Avec la mise en place du gouvernement, les principaux responsables politiques de la coalition et le Président du Frente amplio lui-même ont été appelés à occuper des postes au sein du Pouvoir exécutif ce qui a contribué à ce qu’en quelques semaines le gouvernement remplace le rôle coordinateur de cette force politique tout en se désintéressant progressivement de la contribution à la synthèse politique de la population à partir des succès qu’elle obtenait. (p.16).

Nous pouvons affirmer qu’en aucune circonstance, que nous soyons ou non au gouvernement, la relation politique du Frente amplio avec les acteurs sociaux ne peut être déléguée. C’est une erreur que nous avons commise maintes fois. (p.17)

Si une formation sociale et politique aspire à dominer de façon durable elle doit s’efforcer d’appliquer des politiques cohérentes sur tous les fronts, soutenues au fil du temps, qui conquièrent l’aval du consentement citoyen prédominant sur tout le territoire et qui soit durable lors des différentes phases du cycle économique et dans divers contextes internationaux. Nos gouvernements n’ont pas toujours respecté à ces règles.

Une ligne continue adéquate n’a pas toujours été respectée : en matière de politique publique nous avons souvent usé de stratégies d’agrégation. Avec des avancées et des reculades, certaines exagérations et pressions sectorielles et, à l’occasion, avec des temporalités qui ne prenaient pas en compte le consensus social et le cycle économique. En conséquence, nous n’avons pas été en capacité de maintenir dans le temps et de consolider une hégémonie, de créer un pouvoir dans les mains de la société civile et du mouvement populaire. D’une certaine manière on peut dire que nous avons gouverné plus en faveur du peuple qu’avec le peuple. (p.18)

Nous avons pâti de l’abus de bureaucratie qui a mené dans bien des cas à prioriser la pratique formelle de la gestion gouvernementale, à se désintéresser du travail politique, en affaiblissant ainsi la structure du Frente amplio dans le cadre des discussions et des débats. Un éloignement s’est produit entre cette force politique et le gouvernement, nous avons été influencés à certains moments par une fausse et dangereuse contradiction entre force politique et gouvernement, brandie par la droite. (p.18)

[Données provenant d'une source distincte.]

(** A property [J] of the world that does not depend on the schedule or on
    errno, that survives the kernel changes which leave the signal state
    alone and the trace entries in [allowed], and that the arrival of a
    SIGINT keeps, survives the system calls below; the ways to stop short
    are in [E]. *)

Section Halting.
Variable handler : reply -> M unit.
Variable J : world -> Prop.
Variable allowed : entry -> Prop.
Variable E : halt -> world -> Prop.
Hypothesis J_sched : forall w evs, J w -> J (set_sched evs w).
Hypothesis J_errno : forall w e, J w -> J (set_errno e w).
Hypothesis J_kern : forall w k, same_signals (kern w) k -> J w -> J (set_kern k w).
Hypothesis J_log : forall w e, allowed e -> J w -> J (log e w).
Hypothesis J_sigint : forall rep w, J w -> post (fun _ w' => J w') E (take_sigint handler rep w).
Hypothesis E_stuck : forall w, J w -> E Stuck w.
Hypothesis J_merged : forall w, J w -> J (log (Arrived Merged) w).

Lemma halting_coalesced n rep w :
  J w -> post (fun _ w' => J w') E (take_coalesced handler n rep w).
Proof using J_merged J_sigint.
  intros HJ. apply coalesced_post; auto.
Qed.

Lemma halting_enter w :
  J w -> post (fun _ w' => J w') E (enter handler w).
Proof using J_sched J_merged J_sigint E_stuck.
  intros HJ.
  eapply post_weaken; [apply (enter_post handler J (fun _ => True) E)| |]; auto.
  - intros n rep w0 _. apply halting_coalesced.
  - by apply Forall_forall.
  - simpl. tauto.
Qed.

Lemma halting_answer c r w :
  allowed (Called c r) -> J w -> post (fun _ w' => J w') E (answer c r w).
Proof using J_errno J_log.
  intros Hc HJ. unfold answer. destruct r; simpl; auto.
Qed.

Lemma halting_syscall c op w :
  (forall r, allowed (Called c r)) ->
  (forall w, J w -> J (set_kern (snd (op (kern w))) w)) ->
  J w -> post (fun _ w' => J w') E (syscall handler c op w).
Proof using J_sched J_errno J_log J_merged J_sigint E_stuck.
  intros Hc Hop HJ. unfold syscall.
  eapply post_bind; [by apply halting_enter|].
  intros rep w0 H0.
  assert (Hok : post (fun _ w' => J w') E (perform c op w0)).
  { unfold perform. pose proof (Hop w0 H0) as Hk.
    destruct (op (kern w0)) as [r k]. apply halting_answer; auto. }
  destruct rep as [|e|n d]; [exact Hok| |exact Hok].
  by apply halting_answer.
Qed.

Lemma halting_pipe w :
  (forall w p, J w -> J (set_pipefds p w)) ->
  (forall fds r, allowed (Called (Pipe fds) r)) ->
  J w -> post (fun _ w' => J w') E (pipe handler w).
Proof using All.
  intros Hp Hc HJ. unfold pipe.
  eapply post_bind; [by apply halting_enter|].
  intros rep w0 H0.
  assert (Hok : post (fun _ w' => J w') E
            (let (fds, k) := do_pipe (kern w0) in
             answer (Pipe fds) (Done 0) (set_pipefds fds (set_kern k w0)))).
  { pose proof (do_pipe_signals (kern w0)) as Hk.
    destruct (do_pipe (kern w0)) as [fds k]. apply halting_answer; auto. }
  destruct rep as [|e|n d]; [exact Hok| |exact Hok].
  by apply halting_answer.
Qed.

(* a call that may have to wait: [Q] says what becomes of [J] once the call
   has returned *)
Lemma halting_blocking {A} restarts (attempt : M A -> reply -> M A) (Q : A -> world -> Prop) w :
  (forall (R : A -> world -> Prop) wait rep w,
     J w -> (forall a w', Q a w' -> R a w') ->
     (forall w', J w' -> sched w' = sched w -> post R E (wait w')) ->
     post R E (attempt wait rep w)) ->
  J w -> post Q E (blocking handler restarts attempt w).
Proof using J_sched J_merged J_sigint E_stuck.
  intros Hatt HJ.
  apply (blocking_post handler restarts attempt J (fun _ => True) Q E); auto.
  - intros n rep w0 _. apply halting_coalesced.
  - by apply Forall_forall.
Qed.

Lemma halting_poll fd ev t w :
  (forall r, allowed (Called (Poll fd ev t) r)) ->
  J w -> post (fun _ w' => J w') E (poll handler fd ev t w).
Proof using All.
  intros Hc HJ. unfold poll. apply halting_blocking; [|done].
  intros R wait rep w0 H0 Hret Hwait.
  assert (Hans : forall r, post R E (answer (Poll fd ev t) r w0)).
  { intros r. eapply post_weaken; [by apply halting_answer| |done]. auto. }
  destruct rep as [|e|n d]; simpl; auto.
  destruct (do_poll fd ev t (kern w0)) as [r| | |]; simpl; auto.
Qed.

(* a read puts its own entry in the trace: [Q] says what becomes of [J]
   once the read has returned [v] *)
Lemma halting_read fd n (Q : Z -> world -> Prop) w :
  (forall w1 r v w', J w1 -> answer (Read fd n) r w1 = (Ret v, w') -> Q v w') ->
  J w -> post (fun res w' => Q (fst res) w') E (read handler fd n w).
Proof using J_sched J_kern J_merged J_sigint E_stuck.
  intros HQ HJ. unfold read. apply halting_blocking; [|done].
  intros R wait rep w0 H0 Hret Hwait.
  assert (Hans : forall r (got : list Byte.byte) w1, J w1 ->
            post R E ((r' <- answer (Read fd n) r ;; ret (r', got)) w1)).
  { intros r got w1 H1. unfold bind.
    destruct (answer (Read fd n) r w1) as [[v|c| |] w'] eqn:Ha;
      try (destruct r; discriminate).
    unfold ret. simpl. apply Hret. by eapply HQ. }
  destruct rep as [|e|k d]; unfold read_with; [|by apply Hans..].
  pose proof (do_read_signals fd n (kern w0)) as Hk.
  destruct (do_read fd n (kern w0)) as [[[r got]|c| |] k']; simpl; auto.
Qed.

(* a poll puts its own entry in the trace, too *)
Lemma halting_poll_entry fd ev t (Q : Z -> world -> Prop) w :
  (forall w1 r v w', J w1 -> answer (Poll fd ev t) r w1 = (Ret v, w') -> Q v w') ->
  J w -> post Q E (poll handler fd ev t w).
Proof using J_sched J_merged J_sigint E_stuck.
  intros HQ HJ. unfold poll. apply halting_blocking; [|done].
  intros R wait rep w0 H0 Hret Hwait.
  assert (Hans : forall r w1, J w1 -> post R E (answer (Poll fd ev t) r w1)).
  { intros r w1 H1.
    destruct (answer (Poll fd ev t) r w1) as [[v|c| |] w'] eqn:Ha;
      try (destruct r; discriminate).
    simpl. apply Hret. by eapply HQ. }
  destruct rep as [|e|n d]; unfold poll_with; [|by apply Hans..].
  destruct (do_poll fd ev t (kern w0)) as [r| | |]; simpl; auto.
Qed.

End Halting.

(** ** The handler returns, or waits in its write *)

Lemma signal_action_outcome signum rep w :
  fst (SelfPipe.signal_action signum rep w) = Ret tt \/
  fst (SelfPipe.signal_action signum rep w) = Pending.
Proof.
  unfold SelfPipe.signal_action, bind, gets, write, answer, ret.
  destruct rep as [|e|n d]; simpl; eauto.
  all: pose proof (do_write_cases (snd (pipefds w)) [Byte.x00] (kern w)) as Hc;
    destruct (do_write _ _ _) as [[[v|e]|c| |] k']; simpl in *; eauto;
    by destruct Hc as [[? ?]|?].
Qed.

(* a property the handler keeps is kept when a SIGINT comes, but for the
   process being killed *)
Lemma take_sigint_selfpipe (J : world -> Prop) (E : halt -> world -> Prop) rep w :
  (forall w k, same_signals (kern w) k -> J w -> J (set_kern k w)) ->
  (forall w f, J w -> J (log (Arrived f) w)) ->
  preserves J (SelfPipe.on_sigint rep) ->
  (forall w, J w -> k_sigint (kern w) = SIG_DFL ->
             sigismember (k_blocked (kern w)) SIGINT = false ->
             E Died (log (Arrived Lethal) w)) ->
  (forall w, J w -> E Stuck w) ->
  J w -> post (fun _ w' => J w') E (take_sigint SelfPipe.on_sigint rep w).
Proof.
  intros Hk Hlog Hh Hd Hstuck HJ. unfold take_sigint.
  destruct (sigismember (k_blocked (kern w)) SIGINT) eqn:Hb; simpl.
  - apply Hlog, Hk; done.
  - destruct (k_sigint (kern w)) eqn:Hs; simpl; [by apply Hd|].
    pose proof (Hh (log (Arrived Caught) w) (Hlog _ _ HJ)) as Hp.
    unfold SelfPipe.on_sigint in *.
    destruct (signal_action_outcome SIGINT rep (log (Arrived Caught) w)) as [Ho|Ho];
      destruct (SelfPipe.signal_action SIGINT rep (log (Arrived Caught) w)) as [o w'];
      simpl in Ho; subst o; simpl in *; auto.
Qed.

Une des caractéristiques de cette bureaucratisation a été de placer à des postes de confiance des personnes sans relation avec la force politique, en privilégiant à tout prix la compétence technique plutôt que la compétence politique. Cela ne suppose pas de nier la nécessité de connaissances techniques des cadres de la fonction publique mais elle doit nécessairement s’accompagner de l’engagement politique et idéologique envers le Frente amplio. (p.19)


Carlos Flanagan a été membre de la Commission des affaires et relations internationales du Frente amplio. Il a aussi été ambassadeur de l’Uruguay auprès de l’État plurinational de Bolivie. C’est un collaborateur du Centre latino-américain d’analyse stratégique (CLAE).

Traduction française de Françoise Couëdel.